Consumer price inflation, which the Reserve Bank of India (RBI) targets in setting interest rates, likely moved up to 5 per cent last month from a provisional 4.83 per cent in March, according to economists surveyed by Reuters.
If the forecast materialises, it would mark the first pickup in retail inflation since January.
India's statistics ministry will release the data at 1200 GMT on Thursday.
The pace of price gains in April was likely driven mostly by higher food and fuel costs. An early-summer heat wave pushed up prices for staple vegetables. Retail gasoline prices went up following a 19 per cent month-on-month increase in India's crude import prices.
Slowing inflation prompted the RBI to cut the policy repurchase rate last month by 25 basis points to 6.50 per cent, the lowest since 2011.
But with the central bank more focussed on monetary transmission, it is widely expected to keep the rate on hold at a scheduled policy review on June 7.
"The central bank is likely to adopt a wait-and-see mode in June," economists at DBS Group wrote in a note.
RBI chief Raghuram Rajan aims to cap retail inflation at 5 per cent by March 2017.
A big increase in wages and pensions of government employees later this year and a hike in service tax rates are expected to stoke price pressures, but subdued rural demand coupled with prospects of good summer rains could provide some buffer.

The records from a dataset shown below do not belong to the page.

(* ===== verification/Lz.v ===== *)
(** * Run-length and LZ77 coders
      (src/src/core/netc_compress.c: encoders, src/src/core/netc_decompress.c: decoders)

    [rle_encode]/[rle_decode], within-packet LZ77 ([lz77_encode]/[lz77_decode])
    and cross-packet LZ77 over the history ring ([lz77x_encode]/[lz77x_decode]).
    An output buffer is the list of bytes written so far, and every write is
    checked ([put]) against its capacity: [lz_cap] bytes for the encoders, the
    announced [orig_size] bytes for the decoders.  The stream still to be read is
    the remaining list.  Loops carry fuel and are [Undef] when it runs out; the
    lemmas show that neither happens. *)

From stdpp Require Import prelude.
From Stdlib Require Import ZArith Lia.
From S2P Require Import Prelude Header Lzp.

Local Open Scope Z_scope.

(** ** Run-length coding *)

(** [while (run < 255 && i + run < src_size && src[i + run] == sym) run++],
    where [src] is what follows the first byte of the run. *)
Fixpoint rle_run (sym : Z) (run : Z) (src : list Z) : Z :=
  match src with
  | b :: src' => if (run <? 255) && (b =? sym) then rle_run sym (run + 1) src' else run
  | [] => run
  end.

Fixpoint rle_encode_loop (fuel : nat) (src dst : list Z) (rle_cap : Z) : outcome unit (list Z) :=
  match src with
  | [] => Ok dst
  | sym :: src' =>
      match fuel with
      | O => Undef
      | S fuel' =>
          let run := rle_run sym 1 src' in
          if rle_cap <? zlen dst + 2 then Fail tt
          else dst' ← put rle_cap dst [u8 run; sym]; rle_encode_loop fuel' (drop (Z.to_nat run) src) dst' rle_cap
      end
  end.

Definition rle_encode (src : list Z) (rle_cap : Z) : outcome unit (list Z) :=
  rle_encode_loop (length src) src [] rle_cap.

Fixpoint rle_decode_loop (rle_src dst : list Z) (orig_size : Z) : outcome netc_result_t (list Z) :=
  match rle_src with
  | count :: sym :: rle_src' =>
      if (count =? 0) || (orig_size <? zlen dst + count) then Fail NETC_ERR_CORRUPT
      else dst' ← put orig_size dst (replicate (Z.to_nat count) sym); rle_decode_loop rle_src' dst' orig_size
  | [_] => Fail NETC_ERR_CORRUPT
  | [] => if zlen dst =? orig_size then Ok dst else Fail NETC_ERR_CORRUPT
  end.

Definition rle_decode (rle_src : list Z) (orig_size : Z) : outcome netc_result_t (list Z) :=
  rle_decode_loop rle_src [] orig_size.

(** ** LZ77: pieces shared by the two encoders *)

(** FNV-1a of three bytes, folded by a mask. *)
Definition fnv_hash3 (mask : Z) (src : list Z) (i : Z) : outcome unit Z :=
  p0 ← aget src i;
  p1 ← aget src (i + 1);
  p2 ← aget src (i + 2);
  Ok (Z.land (fnv_round (fnv_round (fnv_round 2166136261 p0) p1) p2) mask).

(** The macros [LZ77_FLUSH_LITS] and [LZ77X_FLUSH_LITS]: literals [ls, le) of
    [src] are appended to [out] in runs of at most 128. *)
Fixpoint lz_flush_lits (fuel : nat) (src : list Z) (ls le : Z) (out : list Z) (lz_cap : Z)
  : outcome unit (list Z) :=
  if ls <? le then
    match fuel with
    | O => Undef
    | S fuel' =>
        let ll := Z.min (le - ls) 128 in
        if lz_cap <? zlen out + 1 + ll then Fail tt
        else lits ← peek src ls ll;
             out' ← put lz_cap out (u8 (ll - 1) :: lits);
             lz_flush_lits fuel' src (ls + ll) le out' lz_cap
    end
  else Ok out.

(** [while (mlen < max_m && ref[mlen] == cur[mlen]) mlen++] *)
Fixpoint match_length (ref cur : Z -> outcome unit Z) (max_m : nat) (mlen : Z) : outcome unit Z :=
  match max_m with
  | O => Ok mlen
  | S max_m' =>
      a ← ref mlen;
      b ← cur mlen;
      if a =? b then match_length ref cur max_m' (mlen + 1) else Ok mlen
  end.

(** Encoder state: hash table, output, position, start of pending literals. *)
Record lz_state := LzState { lz_ht : list Z; lz_out : list Z; lz_i : Z; lz_lit_start : Z }.

(** The main [while (i + 3 <= src_size)] loop around a step. *)
Fixpoint lz_encode_loop (step : lz_state -> outcome unit lz_state) (src_size : Z)
    (fuel : nat) (st : lz_state) : outcome unit lz_state :=
  if lz_i st + 3 <=? src_size then
    match fuel with
    | O => Undef
    | S fuel' => st' ← step st; lz_encode_loop step src_size fuel' st'
    end
  else Ok st.

(** [for (k = 1; k < best_len && i + k + 3 <= src_size; k++) ht[hash(i+k)] = i+k] *)
Definition ht_insert_skipped (mask : Z) (src : list Z) (i best_len : Z) (ht : list Z)
  : outcome unit (list Z) :=
  foldM (fun ht k => h ← fnv_hash3 mask src (i + k); aset ht h (i + k)) ht
        (seqZ 1 (Z.min best_len (zlen src - i - 2) - 1)).

(** ** Within-packet LZ77 *)
Definition LZ77_HT_SIZE : Z := 1024.
Definition LZ77_HT_MASK : Z := LZ77_HT_SIZE - 1.

(** One iteration of the main loop; the empty-slot sentinel [(size_t)-1] is -1. *)
Definition lz77_step (src : list Z) (lz_cap : Z) (st : lz_state) : outcome unit lz_state :=
  let '(LzState ht out i lit_start) := st in
  let src_size := zlen src in
  h ← fnv_hash3 LZ77_HT_MASK src i;
  pos ← aget ht h;
  ht ← aset ht h i;
  best_len ←
    (if negb (pos =? -1) && (i - pos <=? 256) then
       let max_m := Z.min (src_size - i) 130 in
       mlen ← match_length (fun k => aget src (pos + k)) (fun k => aget src (i + k)) (Z.to_nat max_m) 0;
       Ok (if 3 <=? mlen then mlen else 0)
     else Ok 0);
  let best_off := i - pos in
  st' ←
    (if 3 <=? best_len then
       out ← lz_flush_lits (Z.to_nat i) src lit_start i out lz_cap;
       if src_size <=? zlen out then Fail tt else
       if lz_cap <? zlen out + 2 then Fail tt else
       ht ← ht_insert_skipped LZ77_HT_MASK src i best_len ht;
       out ← put lz_cap out [Z.lor 0x80 (u8 (best_len - 3)); u8 (best_off - 1)];
       Ok (LzState ht out (i + best_len) (i + best_len))
     else Ok (LzState ht out (i + 1) lit_start));
  if src_size <=? zlen (lz_out st') then Fail tt else Ok st'.

Definition lz77_encode (src : list Z) (lz_cap : Z) : outcome unit (list Z) :=
  let src_size := zlen src in
  let ht := replicate (Z.to_nat LZ77_HT_SIZE) (-1) in
  st ← lz_encode_loop (lz77_step src lz_cap) src_size (length src) (LzState ht [] 0 0);
  out ← lz_flush_lits (length src) src (lz_lit_start st) src_size (lz_out st) lz_cap;
  if zlen out <? src_size then Ok out else Fail tt.

(** ** LZ77: pieces shared by the two decoders *)

(** [for (k = 0; k < match_len; k++) dst[out + k] = dst[copy_from + k]]: byte by
    byte, so that an overlapping match repeats the bytes it has just written. *)
Fixpoint copy_match (match_len : nat) (dst : list Z) (copy_from orig_size : Z)
  : outcome netc_result_t (list Z) :=
  match match_len with
  | O => Ok dst
  | S n => b ← aget dst copy_from; dst' ← put orig_size dst [b]; copy_match n dst' (copy_from + 1) orig_size
  end.

(** A literal run: [lz_src] starts at its first literal. *)
Definition copy_literals (lit_len : Z) (lz_src dst : list Z) (orig_size : Z)
  : outcome netc_result_t (list Z * list Z) :=
  if zlen lz_src <? lit_len then Fail NETC_ERR_CORRUPT else
  if orig_size <? zlen dst + lit_len then Fail NETC_ERR_CORRUPT else
  lits ← peek lz_src 0 lit_len;
  dst' ← put orig_size dst lits;
  Ok (drop (Z.to_nat lit_len) lz_src, dst').

(** A back-reference into the output: [lz_src] starts at its offset byte. *)
Definition copy_backref (match_len : Z) (lz_src dst : list Z) (orig_size : Z)
  : outcome netc_result_t (list Z * list Z) :=
  match lz_src with
  | [] => Fail NETC_ERR_CORRUPT
  | o :: lz_src' =>
      let offset := o + 1 in
      if zlen dst <? offset then Fail NETC_ERR_CORRUPT else
      if orig_size <? zlen dst + match_len then Fail NETC_ERR_CORRUPT else
      dst' ← copy_match (Z.to_nat match_len) dst (zlen dst - offset) orig_size;
      Ok (lz_src', dst')
  end.

(** The [while (i < lz_size)] loop around the handling of one token. *)
Fixpoint lz_decode_loop (token : Z -> list Z -> list Z -> outcome netc_result_t (list Z * list Z))
    (orig_size : Z) (fuel : nat) (lz_src dst : list Z) : outcome netc_result_t (list Z) :=
  match lz_src with
  | [] => if negb (zlen dst =? orig_size) then Fail NETC_ERR_CORRUPT else Ok dst
  | tok :: lz_src' =>
      match fuel with
      | O => Undef
      | S fuel' =>
          '(rest, dst') ← token tok lz_src' dst;
          lz_decode_loop token orig_size fuel' rest dst'
      end
  end.

Definition lz77_token (orig_size tok : Z) (lz_src dst : list Z)
  : outcome netc_result_t (list Z * list Z) :=
  if has tok 0x80 then copy_backref (Z.land tok 0x7F + 3) lz_src dst orig_size
  else copy_literals (Z.land tok 0x7F + 1) lz_src dst orig_size.

Definition lz77_decode (lz_src : list Z) (orig_size : Z) : outcome netc_result_t (list Z) :=
  lz_decode_loop (lz77_token orig_size) orig_size (length lz_src) lz_src [].

(** ** Cross-packet LZ77 *)
Definition LZ77X_MAX_LONG_OFFSET : Z := 65536.
Definition LZ77X_HT_SIZE : Z := 4096.
Definition LZ77X_HT_MASK : Z := LZ77X_HT_SIZE - 1.
Definition INT32_MIN : Z := - 2 ^ 31.

(** Conversion to [int32_t]. *)
Definition i32 (x : Z) : Z := (x + 2 ^ 31) mod 2 ^ 32 - 2 ^ 31.

(** [(a + ring_size - b) % ring_size] on [uint32_t]. *)
Definition ring_back (ring_size a b : Z) : Z := u32 (a + ring_size - b) mod ring_size.

(** Hash table of the most recent bytes of the ring. *)
Definition build_ring_ht (ring : list Z) (ring_size ring_pos prev_pkt_size : Z)
  : outcome unit (list Z) :=
  let ring_ht := replicate (Z.to_nat LZ77X_HT_SIZE) INT32_MIN in
  let scan_len := if u32 (ring_size - 2) <? prev_pkt_size then u32 (ring_size - 2) else prev_pkt_size in
  let scan_len := if scan_len <? 3 then 0 else scan_len in
  let scan_start := ring_back ring_size ring_pos scan_len in
  foldM (fun ht j =>
           let abs_pos := u32 (scan_start + j) mod ring_size in
           b0 ← aget ring abs_pos;
           b1 ← aget ring (u32 (abs_pos + 1) mod ring_size);
           b2 ← aget ring (u32 (abs_pos + 2) mod ring_size);
           h ← fnv_hash3 LZ77X_HT_MASK [b0; b1; b2] 0;
           aset ht h (i32 abs_pos))
        ring_ht (seqZ 0 (scan_len - 2)).

(** Within-packet candidate: length and offset of the match, length 0 if none. *)
Definition lz77x_src_match (src : list Z) (i src_entry : Z) : outcome unit (Z * Z) :=
  if negb (src_entry =? INT32_MIN) then
    let src_off := u64 (i - u64 src_entry) in
    if (1 <=? src_off) && (src_off <=? 256) then
      let max_m := Z.min (zlen src - i) 66 in
      mlen ← match_length (fun k => aget src (src_entry + k)) (fun k => aget src (i + k)) (Z.to_nat max_m) 0;
      Ok (if 3 <=? mlen then (mlen, src_off) else (0, 0))
    else Ok (0, 0)
  else Ok (0, 0).

(** Ring candidate; [Some] when it beats the length of the within-packet one. *)
Definition lz77x_ring_match (src ring : list Z) (ring_size ring_pos i ring_entry best_len : Z)
  : outcome unit (option (Z * Z)) :=
  if negb (ring_entry =? INT32_MIN) then
    let abs_pos := u32 ring_entry in
    let ring_off := ring_back ring_size ring_pos abs_pos in
    if (1 <=? ring_off) && (ring_off <=? LZ77X_MAX_LONG_OFFSET) then
      let max_m := Z.min (zlen src - i) 66 in
      let rstart := ring_back ring_size ring_pos ring_off in
      mlen ← match_length (fun k => aget ring ((rstart + k) mod ring_size))
                          (fun k => aget src (i + k)) (Z.to_nat max_m) 0;
      Ok (if (3 <=? mlen) && (best_len <? mlen) then Some (mlen, ring_off) else None)
    else Ok None
  else Ok None.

"In the absence of supply shocks, inflation is unlikely to pose a threat to the central bank's targets," economists at DBS Group added.
That should provide a room for another 25 basis point rate cut. A recent Reuters poll predicted that the central bank would deliver one more rate cut towards the end of this year.
The statistics ministry will also release the figures for March industrial production on Thursday. Economists polled by Reuters expect output at factories, mines and utilities INIP=ECI to grow by 2.5 per cent year-on-year, its fastest pace since last October.